Pisa, 13 dicembre 2024 – “Riparare le articolazioni con biomateriali e stampanti 3D”. È la sfida di “Luminate”, il progetto di ricerca coordinato dall’Università di Pisa e finanziato dall’Unione Europea che partirà a gennaio sotto la guida di Giovanni Vozzi, professore del dipartimento di Ingegneria dell’informazione e del Centro di ricerca Enrico Piaggio. Un progetto che punta a fare la differenza in uno scenario in cui le lesioni della cartilagine risultano in aumento con un’incidenza annuale passata da 22 a 61 casi per 100 mila persone tra il 1996 e il 2011, a cui si aggiunge un rischio importante di sviluppo dell’artrosi post-traumatica. “È in questo quadro che vuole inserirsi ‘Luminate’ - spiega Vozzi -, migliorando la qualità di vita del paziente, riducendo la necessità di interventi chirurgici complessi e proponendo una soluzione meno invasiva”.
In che modo?
"Il nostro obiettivo nei prossimi quattro anni sarà sviluppare ‘Endoflight’, uno strumento chirurgico avanzato che utilizza una combinazione di tecniche di biostampa 3D, cellule del paziente e biomateriali per riparare le cartilagini delle articolazioni in maniera personalizzata”.
Come funziona il dispositivo?
"Ha una piccola telecamera che viene inserita nell’articolazione durante l’intervento per scansionare la lesione grazie a algoritmi di intelligenza artificiale. Dopodiché Endoflight la riempie con un biomateriale capace di integrarsi con i tessuti circostanti e promuovere la rigenerazione della cartilagine”.
In sostanza, quali sono i benefici?
"Oltre a quelli per il paziente, che vedrà accelerare i tempi di guarigione, ci sono quelli per il sistema sanitario. Velocizzare la rigenerazione del tessuto significa ridurre i tempi di degenza del paziente in ospedale e, di conseguenza, i costi per la sanità pubblica”.

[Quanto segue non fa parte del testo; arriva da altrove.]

(** The last steps add the counts, by cases: each is at most 8. *)
Lemma add_counts b0 b1 b2 b3 :
  let c0 := bits_set 8 b0 in let c1 := bits_set 8 b1 in let c2 := bits_set 8 b2 in let c3 := bits_set 8 b3 in
  add_fields 0x0000FFFF 16 (add_fields 0x00FF00FF 8 (word4 c0 c1 c2 c3)) = c0 + (c1 + (c2 + c3)) /\
  add_fields 0x00FF 8 (word2 c0 c1) = c0 + c1.
Proof.
  set (ok := fun c0 c1 c2 c3 : nat => let '(c0, c1, c2, c3) := (Z.of_nat c0, Z.of_nat c1, Z.of_nat c2, Z.of_nat c3) in
    add_fields 0x0000FFFF 16 (add_fields 0x00FF00FF 8 (word4 c0 c1 c2 c3)) = c0 + (c1 + (c2 + c3)) /\
    add_fields 0x00FF 8 (word2 c0 c1) = c0 + c1).
  assert (Hall : Forall (fun c0 => Forall (fun c1 => Forall (fun c2 => Forall (ok c0 c1 c2) (seq 0 9)) (seq 0 9)) (seq 0 9)) (seq 0 9))
    by (apply (bool_decide_unpack _); vm_compute; exact I).
  intros c0 c1 c2 c3. pose proof (bits_set_range 8 b0). pose proof (bits_set_range 8 b1).
  pose proof (bits_set_range 8 b2). pose proof (bits_set_range 8 b3). fold c0 c1 c2 c3 in H, H0, H1, H2.
  rewrite Forall_seq in Hall. specialize (Hall (Z.to_nat c0) ltac:(lia)). rewrite Forall_seq in Hall.
  specialize (Hall (Z.to_nat c1) ltac:(lia)). rewrite Forall_seq in Hall. specialize (Hall (Z.to_nat c2) ltac:(lia)).
  rewrite Forall_seq in Hall. specialize (Hall (Z.to_nat c3) ltac:(lia)).
  unfold ok in Hall. by rewrite !Z2Nat.id in Hall by lia.
Qed.

(** A word is made of its bytes. *)
Lemma word4_bytes w :
  0 <= w < 2 ^ 32 -> exists b0 b1 b2 b3, w = word4 b0 b1 b2 b3 /\ byte b0 /\ byte b1 /\ byte b2 /\ byte b3.
Proof.
  intros Hw. exists (w mod 2 ^ 8), (w / 2 ^ 8 mod 2 ^ 8), (w / 2 ^ 16 mod 2 ^ 8), (w / 2 ^ 24).
  unfold word4, word2, byte. Z.to_euclidean_division_equations. lia.
Qed.
(* ===== verification/ByteOrder.v ===== *)
(** * Byte order (src/arch/x86/byteorder.h, src/include/rosx/byteorder)

    The x86 port is little-endian: numbers lie in memory with their least significant byte
    first.  The conversions to and from little-endian do nothing, those to and from
    big-endian reverse the bytes, of a value, of the object a pointer points to, or in
    place.  Constants are converted by the masks and shifts of swab.h (Words.v), everything
    else by the processor's instructions. *)

From stdpp Require Import base gmap list.
From Stdlib Require Import ZArith Lia.
From S2P Require Import Prelude Mem Words.
#[local] Open Scope Z_scope.

(** ** Numbers in memory *)

Definition u16 (x : Z) : Z := x mod 2 ^ 16.

(** A number of [n] bytes at [p], read and written. *)
Fixpoint load_n (n : nat) (m : mem) (p : Z) : option Z :=
  match n with
  | O => Some 0
  | S n => b ← m !! p; r ← load_n n m (p + 1); Some (b + 2 ^ 8 * r)
  end.
Fixpoint store_n (n : nat) (m : mem) (p x : Z) : option mem :=
  match n with
  | O => Some m
  | S n => m ← store_byte m p (x mod 2 ^ 8); store_n n m (p + 1) (x / 2 ^ 8)
  end.

(** ** The instructions *)

(** Byte [i] of a number. *)
Definition nth_byte (x : Z) (i : nat) : Z := x / 2 ^ (8 * Z.of_nat i) mod 2 ^ 8.
Definition bswap (x : Z) : Z := word_of [nth_byte x 3; nth_byte x 2; nth_byte x 1; nth_byte x 0].
(** [xchgb %b0,%h0]: the two low bytes of a register change places. *)
Definition xchgb (x : Z) : Z := word_of [nth_byte x 1; nth_byte x 0].

Definition ___arch__swab32 (x : Z) : Z := bswap x.
Definition ___arch__swab16 (x : Z) : Z := xchgb x.

(** ** swab.h *)

Definition __fswab16 (x : Z) : Z := ___arch__swab16 (u16 x).
Definition __fswab32 (x : Z) : Z := ___arch__swab32 (u32 x).

(** With the optimiser a constant is converted by the macro. *)
Definition __swab16 (constant : bool) (x : Z) : Z := if constant then ___swab16 x else __fswab16 x.
Definition __swab32 (constant : bool) (x : Z) : Z := if constant then ___swab32 x else __fswab32 x.
Definition __swab64 (constant : bool) (x : Z) : Z := if constant then ___swab64 x else __fswab64 x.

Definition __swab16p (x : Z) (m : mem) : option Z := v ← load_n 2 m x; Some (__swab16 false v).
Definition __swab16s (addr : Z) (m : mem) : option mem := v ← __swab16p addr m; store_n 2 m addr v.
Definition __swab32p (x : Z) (m : mem) : option Z := v ← load_n 4 m x; Some (__swab32 false v).
Definition __swab32s (addr : Z) (m : mem) : option mem := v ← __swab32p addr m; store_n 4 m addr v.
Definition __swab64p (x : Z) (m : mem) : option Z := v ← load_n 8 m x; Some (__swab64 false v).
Definition __swab64s (addr : Z) (m : mem) : option mem := v ← __swab64p addr m; store_n 8 m addr v.

(** ** little_endian.h *)

Definition __cpu_to_le64 (x : Z) : Z := u64 x.
Definition __le64_to_cpu (x : Z) : Z := u64 x.
Definition __cpu_to_le32 (x : Z) : Z := u32 x.
Definition __le32_to_cpu (x : Z) : Z := u32 x.
Definition __cpu_to_le16 (x : Z) : Z := u16 x.
Definition __le16_to_cpu (x : Z) : Z := u16 x.
Definition __cpu_to_be64 (constant : bool) (x : Z) : Z := __swab64 constant x.
Definition __be64_to_cpu (constant : bool) (x : Z) : Z := __swab64 constant (u64 x).
Definition __cpu_to_be32 (constant : bool) (x : Z) : Z := __swab32 constant x.
Definition __be32_to_cpu (constant : bool) (x : Z) : Z := __swab32 constant (u32 x).
Definition __cpu_to_be16 (constant : bool) (x : Z) : Z := __swab16 constant x.
Definition __be16_to_cpu (constant : bool) (x : Z) : Z := __swab16 constant (u16 x).

Definition __cpu_to_le64p (p : Z) (m : mem) : option Z := load_n 8 m p.
Definition __le64_to_cpup (p : Z) (m : mem) : option Z := load_n 8 m p.
Definition __cpu_to_le32p (p : Z) (m : mem) : option Z := load_n 4 m p.
Definition __le32_to_cpup (p : Z) (m : mem) : option Z := load_n 4 m p.
Definition __cpu_to_le16p (p : Z) (m : mem) : option Z := load_n 2 m p.
Definition __le16_to_cpup (p : Z) (m : mem) : option Z := load_n 2 m p.
Definition __cpu_to_be64p (p : Z) (m : mem) : option Z := __swab64p p m.
Definition __be64_to_cpup (p : Z) (m : mem) : option Z := __swab64p p m.
Definition __cpu_to_be32p (p : Z) (m : mem) : option Z := __swab32p p m.
Definition __be32_to_cpup (p : Z) (m : mem) : option Z := __swab32p p m.
Definition __cpu_to_be16p (p : Z) (m : mem) : option Z := __swab16p p m.
Definition __be16_to_cpup (p : Z) (m : mem) : option Z := __swab16p p m.

(** In place; the conversions from and to little-endian leave the object alone. *)
Definition __cpu_to_be64s (p : Z) (m : mem) : option mem := __swab64s p m.
Definition __be64_to_cpus (p : Z) (m : mem) : option mem := __swab64s p m.
Definition __cpu_to_be32s (p : Z) (m : mem) : option mem := __swab32s p m.
Definition __be32_to_cpus (p : Z) (m : mem) : option mem := __swab32s p m.
Definition __cpu_to_be16s (p : Z) (m : mem) : option mem := __swab16s p m.
Definition __be16_to_cpus (p : Z) (m : mem) : option mem := __swab16s p m.

(** ** generic.h *)

Definition htonl (constant : bool) (x : Z) : Z := __cpu_to_be32 constant x.
Definition htons (constant : bool) (x : Z) : Z := __cpu_to_be16 constant x.
Definition ntohl (constant : bool) (x : Z) : Z := __be32_to_cpu constant x.
Definition ntohs (constant : bool) (x : Z) : Z := __be16_to_cpu constant x.

(** ** Bytes of numbers *)

Lemma nth_byte_of l i b : Forall byte l -> l !! i = Some b -> nth_byte (word_of l) i = b.
Proof.
  intros Hl. revert i. induction Hl as [|c l Hc Hl IH]; intros [|i] Hi; [done|done| |]; cbn in Hi; unfold byte in Hc.
  - injection Hi as ->. unfold nth_byte. rewrite Z.div_1_r. cbn [word_of].
    rewrite Z.mul_comm, Z.mod_add, Z.mod_small by lia. done.
  - rewrite <- (IH i Hi). unfold nth_byte. cbn [word_of].
    replace (8 * Z.of_nat (S i)) with (8 + 8 * Z.of_nat i) by lia. rewrite Z.pow_add_r, <- Z.div_div by lia.
    rewrite Z.mul_comm, Z.div_add, (Z.div_small c) by lia. done.
Qed.

Lemma load_n_block m p l : block m p l -> load_n (length l) m p = Some (word_of l).
Proof.
  revert p. induction l as [|b l IH]; intros p H; [done|]. apply block_cons in H as [Hb H]. cbn.
  rewrite Hb. cbn. rewrite (IH _ H). done.
Qed.

Lemma store_n_block m p l :
  Forall byte l -> mapped m p (length l) -> store_n (length l) m p (word_of l) = Some (store_list m p l).
Proof.
  intros Hl. revert m p. induction Hl as [|b l Hb Hl IH]; intros m p Hm; [done|]. apply mapped_S in Hm as [Hp Hm].
  unfold byte in Hb. cbn [length store_n word_of store_list].
  assert (E : (b + 2 ^ 8 * word_of l) mod 2 ^ 8 = b) by (rewrite Z.mul_comm, Z.mod_add, Z.mod_small; lia).
  assert (E' : (b + 2 ^ 8 * word_of l) / 2 ^ 8 = word_of l) by (rewrite Z.mul_comm, Z.div_add, Z.div_small; lia).
  rewrite E, E', store_byte_mapped by done. cbn [mbind option_bind]. apply IH. by apply mapped_insert.
Qed.

(** The instructions and the masks do the same: they reverse the bytes. *)
Lemma swab16_rev c b0 b1 : byte b0 -> byte b1 -> __swab16 c (word_of [b0; b1]) = word_of [b1; b0].
Proof.
  intros H0 H1. assert (Hl : Forall byte [b0; b1]) by bytes.
  destruct c; [by apply swab16_reverses|]. unfold __swab16, __fswab16, ___arch__swab16, xchgb, u16.
  rewrite Z.mod_small by (apply (word_of_range _ Hl)). by rewrite (nth_byte_of _ 0 b0), (nth_byte_of _ 1 b1).
Qed.
Lemma swab32_rev c b0 b1 b2 b3 :
  byte b0 -> byte b1 -> byte b2 -> byte b3 -> __swab32 c (word_of [b0; b1; b2; b3]) = word_of [b3; b2; b1; b0].
Proof.
  intros H0 H1 H2 H3. assert (Hl : Forall byte [b0; b1; b2; b3]) by bytes.
  destruct c; [by apply swab32_reverses|]. unfold __swab32, __fswab32, ___arch__swab32, bswap.
  rewrite u32_small by (apply (word_of_range _ Hl)).
  by rewrite (nth_byte_of _ 0 b0), (nth_byte_of _ 1 b1), (nth_byte_of _ 2 b2), (nth_byte_of _ 3 b3).
Qed.
Lemma swab64_rev c b0 b1 b2 b3 b4 b5 b6 b7 :
  Forall byte [b0; b1; b2; b3; b4; b5; b6; b7] ->
  __swab64 c (word_of [b0; b1; b2; b3; b4; b5; b6; b7]) = word_of [b7; b6; b5; b4; b3; b2; b1; b0].
Proof. intros. destruct c; [by apply swab64_reverses|by apply fswab64_reverses]. Qed.

(** One object: its bytes [l] at [p] are reversed in place, and a conversion through the
    pointer then reads the number they were. *)
Section Object.
Context (n : nat) (swab : Z -> Z) (sp : Z -> mem -> option Z) (ss : Z -> mem -> option mem).
Context (Hp : forall p m, sp p m = (v ← load_n n m p; Some (swab v))).
Context (Hs : forall p m, ss p m = (v ← sp p m; store_n n m p v)).
Context (Hrev : forall l, length l = n -> Forall byte l -> swab (word_of l) = word_of (reverse l)).

Lemma in_place_reverses m p l :
  length l = n -> Forall byte l -> block m p l ->
  exists m', ss p m = Some m' /\ block m' p (reverse l) /\ sp p m' = Some (word_of l) /\
    (forall x, x < p \/ p + Z.of_nat n <= x -> m' !! x = m !! x).
Proof using Hp Hs Hrev.
  intros Hl Hby Hb. pose proof Hl as Hr. rewrite <- length_reverse in Hr.
  assert (Hby' : Forall byte (reverse l)) by by apply Forall_reverse.
  assert (Hload : forall m l, length l = n -> block m p l -> load_n n m p = Some (word_of l)).
  { intros m0 l0 <-. apply load_n_block. }
  assert (Hm : mapped m p (length (reverse l))) by (rewrite length_reverse; by eapply block_mapped).
  assert (Hst : store_n n m p (word_of (reverse l)) = Some (store_list m p (reverse l))).
  { rewrite <- Hr. by apply store_n_block. }
  exists (store_list m p (reverse l)). split_and!.
  - rewrite Hs, Hp, (Hload m l) by done. cbn [mbind option_bind]. by rewrite Hrev.
  - apply store_list_block.
  - rewrite Hp, (Hload _ (reverse l)) by (done || apply store_list_block). cbn [mbind option_bind].
    by rewrite Hrev, reverse_involutive.
  - intros x Hx. apply store_list_out. by rewrite Hr.
Qed.
End Object.

Lemma list2 {A} (l : list A) : length l = 2%nat -> exists a b, l = [a; b].
Proof. destruct l as [|? [|? [|]]]; try done. eauto. Qed.
Lemma list4 {A} (l : list A) : length l = 4%nat -> exists a b c d, l = [a; b; c; d].
Proof. destruct l as [|? [|? [|? [|? [|]]]]]; try done. eauto. Qed.
Lemma list8 {A} (l : list A) : length l = 8%nat -> exists a b c d e f g h, l = [a; b; c; d; e; f; g; h].
Proof. destruct l as [|? [|? [|? [|? [|? [|? [|? [|? [|]]]]]]]]]; try done. eauto 10. Qed.

(** Big-endian objects in memory: a number of 2, 4 or 8 bytes that is converted in place
    lies with its most significant byte first, nothing else changes, and the conversion
    back reads the number; of values, the two conversions are inverse to each other,
    whether the compiler folds constants or not. *)
Theorem big_endian_roundtrip m p l :
  Forall byte l -> block m p l ->
  (length l = 2%nat -> exists m', __cpu_to_be16s p m = Some m' /\ block m' p (reverse l) /\
    __be16_to_cpup p m' = Some (word_of l) /\ (forall x, x < p \/ p + 2 <= x -> m' !! x = m !! x) /\
    forall c c', __be16_to_cpu c' (__cpu_to_be16 c (word_of l)) = word_of l) /\
  (length l = 4%nat -> exists m', __cpu_to_be32s p m = Some m' /\ block m' p (reverse l) /\
    __be32_to_cpup p m' = Some (word_of l) /\ (forall x, x < p \/ p + 4 <= x -> m' !! x = m !! x) /\
    forall c c', __be32_to_cpu c' (__cpu_to_be32 c (word_of l)) = word_of l) /\
  (length l = 8%nat -> exists m', __cpu_to_be64s p m = Some m' /\ block m' p (reverse l) /\
    __be64_to_cpup p m' = Some (word_of l) /\ (forall x, x < p \/ p + 8 <= x -> m' !! x = m !! x) /\
    forall c c', __be64_to_cpu c' (__cpu_to_be64 c (word_of l)) = word_of l).
Proof.
  intros Hby Hb.
  assert (R2 : forall c l, length l = 2%nat -> Forall byte l -> __swab16 c (word_of l) = word_of (reverse l)).
  { intros c l' (a & b & ->)%list2 H. rewrite !Forall_cons in H. apply swab16_rev; tauto. }
  assert (R4 : forall c l, length l = 4%nat -> Forall byte l -> __swab32 c (word_of l) = word_of (reverse l)).
  { intros c l' (? & ? & ? & ? & ->)%list4 H. rewrite !Forall_cons in H. apply swab32_rev; tauto. }
  assert (R8 : forall c l, length l = 8%nat -> Forall byte l -> __swab64 c (word_of l) = word_of (reverse l)).
  { intros c l' (? & ? & ? & ? & ? & ? & ? & ? & ->)%list8 H. by apply swab64_rev. }
  assert (Hby' : Forall byte (reverse l)) by by apply Forall_reverse.
  pose proof (word_of_range _ Hby') as Hr. rewrite length_reverse in Hr.
  split_and!; intros Hl; rewrite Hl in Hr.
  - destruct (in_place_reverses 2 (__swab16 false) __swab16p __swab16s ltac:(done) ltac:(done) (R2 false) m p l)
      as (m' & ? & ? & ? & ?); [done..|].
    exists m'. split_and!; [done..|]. intros c c'. unfold __be16_to_cpu, __cpu_to_be16, u16.
    rewrite R2, Z.mod_small, R2, reverse_involutive by (done || by rewrite length_reverse). done.
  - destruct (in_place_reverses 4 (__swab32 false) __swab32p __swab32s ltac:(done) ltac:(done) (R4 false) m p l)
      as (m' & ? & ? & ? & ?); [done..|].
    exists m'. split_and!; [done..|]. intros c c'. unfold __be32_to_cpu, __cpu_to_be32.
    rewrite R4, u32_small, R4, reverse_involutive by (done || by rewrite length_reverse). done.
  - destruct (in_place_reverses 8 (__swab64 false) __swab64p __swab64s ltac:(done) ltac:(done) (R8 false) m p l)
      as (m' & ? & ? & ? & ?); [done..|].
    exists m'. split_and!; [done..|]. intros c c'. unfold __be64_to_cpu, __cpu_to_be64.
    rewrite R8, u64_small, R8, reverse_involutive by (done || by rewrite length_reverse). done.
Qed.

E il costo del dispositivo?
"Sarà facilmente ammortizzato. Questo strumento è concepito come un accessorio usa e getta per un qualsiasi artroscopio già in commercio, con un costo stimato di circa 200 euro in più rispetto al dispositivo tradizionale. Le sfide che ci attendono sono altre”.
Si spieghi.
"A livello tecnico, la difficoltà sarà quella di ricreare il più fedelmente possibile la struttura del tessuto danneggiato, ma i maggiori ostacoli li incontreremo sul piano normativo. Bisognerà fare tutto ciò che è richiesto dalla Commissione Europea perché il dispositivo sia certificabile e possa essere utilizzato come clinical trial sugli esseri umani”.
La tappa finale, quindi, sarà la sala operatoria.
"Del resto, la cosa più bella di questo progetto è che vuole trovare un’applicazione reale, sia in ambito commerciale come prodotto che in ambito clinico, e per questo coinvolge partner industriali, accademici e clinici provenienti da nove Paesi”.
Come vede la chirurgia del futuro?
"Quello che prevedo è che sempre più queste tecniche e questi nuovi dispositivi saranno utilizzati nella realtà ospedaliera, fornendo ai medici un sistema più efficiente e sempre più orientato verso una medicina personalizzata”.